Night Film by Marisha Pessl came with an app. An app! Enhancement for scariness! The book was a frightening mental trip. Loved it. Ate it up. Especially the “extras” you get with the app: short “movie trailers” relevant to the plot. After a while you wonder, is this real? It sure seems real . . .

Another gimmicky approach is in The Crystal Eaters by Shane Jones. The story follows a young girl in a world where every person is born with 100 crystals in their body that slowly deplete. People lose crystals through injury, accidents, sickness … and at zero crystals, death.
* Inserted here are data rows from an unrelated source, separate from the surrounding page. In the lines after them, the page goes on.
Lemma step_lastRole s e :
  (if isLoading s then lastRole (messages s) = Some model else True) ->
  if isLoading (step s e) then lastRole (messages (step s e)) = Some model
  else True.
Proof.
  intros H; destruct e; cbn [step].
  - exact H.
  - unfold handleSend.
    destruct (negb (truthy (trim (input s))) || isLoading s); [exact H|].
    cbn [isLoading messages].
    change (messages s ++ [mkMessage user (input s) None; mkMessage model [] (Some [])])
      with (messages s ++ [mkMessage user (input s) None] ++ [mkMessage model [] (Some [])]).
    rewrite app_assoc; apply lastRole_snoc.
  - unfold toggleGrounding, initializeChat; cbn [isLoading messages].
    destruct (isLoading s); [reflexivity|exact I].
  - destruct (isLoading s) eqn:Hl; [|rewrite Hl; exact I].
    unfold onChunk; cbn [isLoading messages]; rewrite Hl.
    apply lastRole_replaceLast; rewrite H; discriminate.
  - destruct (isLoading s) eqn:Hl; [exact I|rewrite Hl; exact I].
  - destruct (isLoading s) eqn:Hl; [exact I|rewrite Hl; exact I].
Qed.

(** Whatever happens to the mounted component, while a request is in
    flight the list of messages ends with a model message: the one the
    chunks are streamed into. *)
Theorem loading_ends_with_a_model_message (events : list Event) :
  let s := run events initial in
  if isLoading s then lastRole (messages s) = Some model else True.
Proof.
  cbn zeta; unfold run.
  assert (H0 : if isLoading initial then lastRole (messages initial) = Some model
               else True) by exact I.
  revert H0; generalize initial.
  induction events as [|e events IH]; intros s H; [exact H|].
  cbn [fold_left]; apply IH, step_lastRole, H.
Qed.

Lemma step_sendCalls s e :
  Forall notBlank (sendCalls s) -> Forall notBlank (sendCalls (step s e)).
Proof.
  intros H; destruct e; cbn [step];
    try (destruct (isLoading s); exact H); try exact H.
  unfold handleSend.
  destruct (truthy (trim (input s))) eqn:Hb; cbn [negb orb]; [|exact H].
  destruct (isLoading s); [exact H|].
  cbn [sendCalls]; apply Forall_app; split; [exact H|].
  apply Forall_cons; [exact Hb|apply Forall_nil].
Qed.

Lemma run_sendCalls events : forall s n,
  Forall notBlank (sendCalls s) ->
  List.length (sendCalls s) + (if isLoading s then 0 else 1) <= 1 + n ->
  Forall notBlank (sendCalls (run events s)) /\
  List.length (sendCalls (run events s))
  + (if isLoading (run events s) then 0 else 1)
  <= 1 + (n + List.length (filter endsStream events)).
Proof.
  induction events as [|e events IH]; intros s n H1 H2.
  - cbn [run fold_left filter List.length]; split; [exact H1|lia].
  - cbn [run fold_left filter]; fold (run events (step s e)).
    destruct (@IH (step s e) (n + if endsStream e then 1 else 0))
      as [H3 H4].
    + apply step_sendCalls, H1.
    + destruct e; cbn [step endsStream];
        unfold handleSend, toggleGrounding, initializeChat,
          setInput, onChunk, onStreamEnd, onStreamError;
        destruct (isLoading s) eqn:Hl;
        try destruct (truthy (trim (input s)));
        cbn [negb orb sendCalls isLoading]; rewrite ?Hl;
        rewrite ?length_app; cbn [List.length]; lia.
    + split; [exact H3|].
      destruct (endsStream e); cbn [List.length]; lia.
Qed.

(** The component never sends the service a message that is empty or
    white space only, and never sends one while another is in flight:
    the requests made are at most one more than the streams that have
    ended or failed. *)
Theorem sends_are_not_blank_and_not_concurrent (events : list Event) :
  let s := run events initial in
  Forall notBlank (sendCalls s) /\
  List.length (sendCalls s) + (if isLoading s then 0 else 1)
  <= 1 + List.length (filter endsStream events).
Proof.
  apply (@run_sendCalls events initial 0); [apply Forall_nil|cbn; lia].
Qed.

(** The web-search switch does not cancel a request in flight: the
    greeting it puts in place of the conversation is overwritten by the
    next chunk of the old answer. *)
Theorem late_chunk_overwrites_the_greeting (s : State) (chunk : StreamChunk) :
  isLoading s = true ->
  exists srcs,
    messages (run [ToggleGrounding; Chunk chunk] s)
    = [mkMessage model (modelResponse s ++ toStringOpt (chunkText chunk))
                 (Some srcs)].
Proof.
  intros Hl; unfold run; cbn [fold_left step].
  unfold toggleGrounding, initializeChat; cbn [isLoading]; rewrite Hl.
  unfold onChunk; cbn [messages modelResponse replaceLast].
  eexists; reflexivity.
Qed.

End ChatBotComponent.

Lemma handleSend_streams_witness :
  let s := ChatBot.run
             (ChatBot.Send
                :: map ChatBot.Chunk
                     [ChatBot.mkChunk (Some (Js.lit "Hel")) None;
                      ChatBot.mkChunk (Some (Js.lit "lo")) None]
                ++ [ChatBot.StreamEnd])
             (ChatBot.setInput (Js.lit " hi ") ChatBot.initial) in
  ChatBot.messages s
    = ChatBot.messages (ChatBot.setInput (Js.lit " hi ") ChatBot.initial)
      ++ [ChatBot.mkMessage ChatBot.user (Js.lit " hi ") None;
          ChatBot.mkMessage ChatBot.model (Js.lit "Hello") (Some [])] /\
  ChatBot.input s = [] /\ ChatBot.isLoading s = false /\
  ChatBot.error s = None /\
  ChatBot.sendCalls s = [Js.lit " hi "].
Proof.
  apply (@handleSend_streams_the_answer
           (ChatBot.setInput (Js.lit " hi ") ChatBot.initial)
           [ChatBot.mkChunk (Some (Js.lit "Hel")) None;
            ChatBot.mkChunk (Some (Js.lit "lo")) None]).
  - reflexivity.
  - reflexivity.
Defined.

Lemma handleSend_failure_witness :
  let s := ChatBot.run
             (ChatBot.Send
                :: map ChatBot.Chunk [ChatBot.mkChunk (Some (Js.lit "Hel")) None]
                ++ [ChatBot.StreamError])
             (ChatBot.setInput (Js.lit "hi") ChatBot.initial) in
  ChatBot.messages s
    = ChatBot.messages (ChatBot.setInput (Js.lit "hi") ChatBot.initial)
      ++ [ChatBot.mkMessage ChatBot.user (Js.lit "hi") None] /\
  ChatBot.isLoading s = false /\ ChatBot.error s = Some ChatBot.somethingWentWrong.
Proof.
  apply (@handleSend_failure_drops_the_answer
           (ChatBot.setInput (Js.lit "hi") ChatBot.initial)
           [ChatBot.mkChunk (Some (Js.lit "Hel")) None]).
  - reflexivity.
  - reflexivity.
Defined.

Lemma late_chunk_witness :
  exists srcs,
    ChatBot.messages
      (ChatBot.run [ChatBot.ToggleGrounding;
                    ChatBot.Chunk (ChatBot.mkChunk (Some (Js.lit "Hel")) None)]
         (ChatBot.handleSend (ChatBot.setInput (Js.lit "hi") ChatBot.initial)))
    = [ChatBot.mkMessage ChatBot.model
         (ChatBot.modelResponse
            (ChatBot.handleSend (ChatBot.setInput (Js.lit "hi") ChatBot.initial))
          ++ Js.toStringOpt (Some (Js.lit "Hel")))
         (Some srcs)].
Proof.
  apply (@late_chunk_overwrites_the_greeting
           (ChatBot.handleSend (ChatBot.setInput (Js.lit "hi") ChatBot.initial))
           (ChatBot.mkChunk (Some (Js.lit "Hel")) None)).
  reflexivity.
Defined.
The pages of the book count down instead of up, and you realize as you read that your time is drawing to a close.

Mark Danielewski’s House of Leaves, perhaps the most terrifying book I’ve ever read, manipulates the reader mercilessly. I knew I was being manipulated, and I didn’t care. The pages are sometimes printed in a spiral and you have to keep turning the book in your hands, or the words are backwards, or there is only one word per page and this makes you flip them maniacally as your heart is racing during something horrifying. During one crucial plot point Danielewski inserted one stanza of music. I ran to the piano, plucked out “When Johnny Comes Marching Home Again” and freaked out. This book made me afraid of my own bathroom.


House of Leaves. Mess you up!

The “gimmicks” are not gimmicks. The author is putting you in the story, even more so than just by reading words on a page. It’s The Neverending Story come to life. And I love it. Gimme more.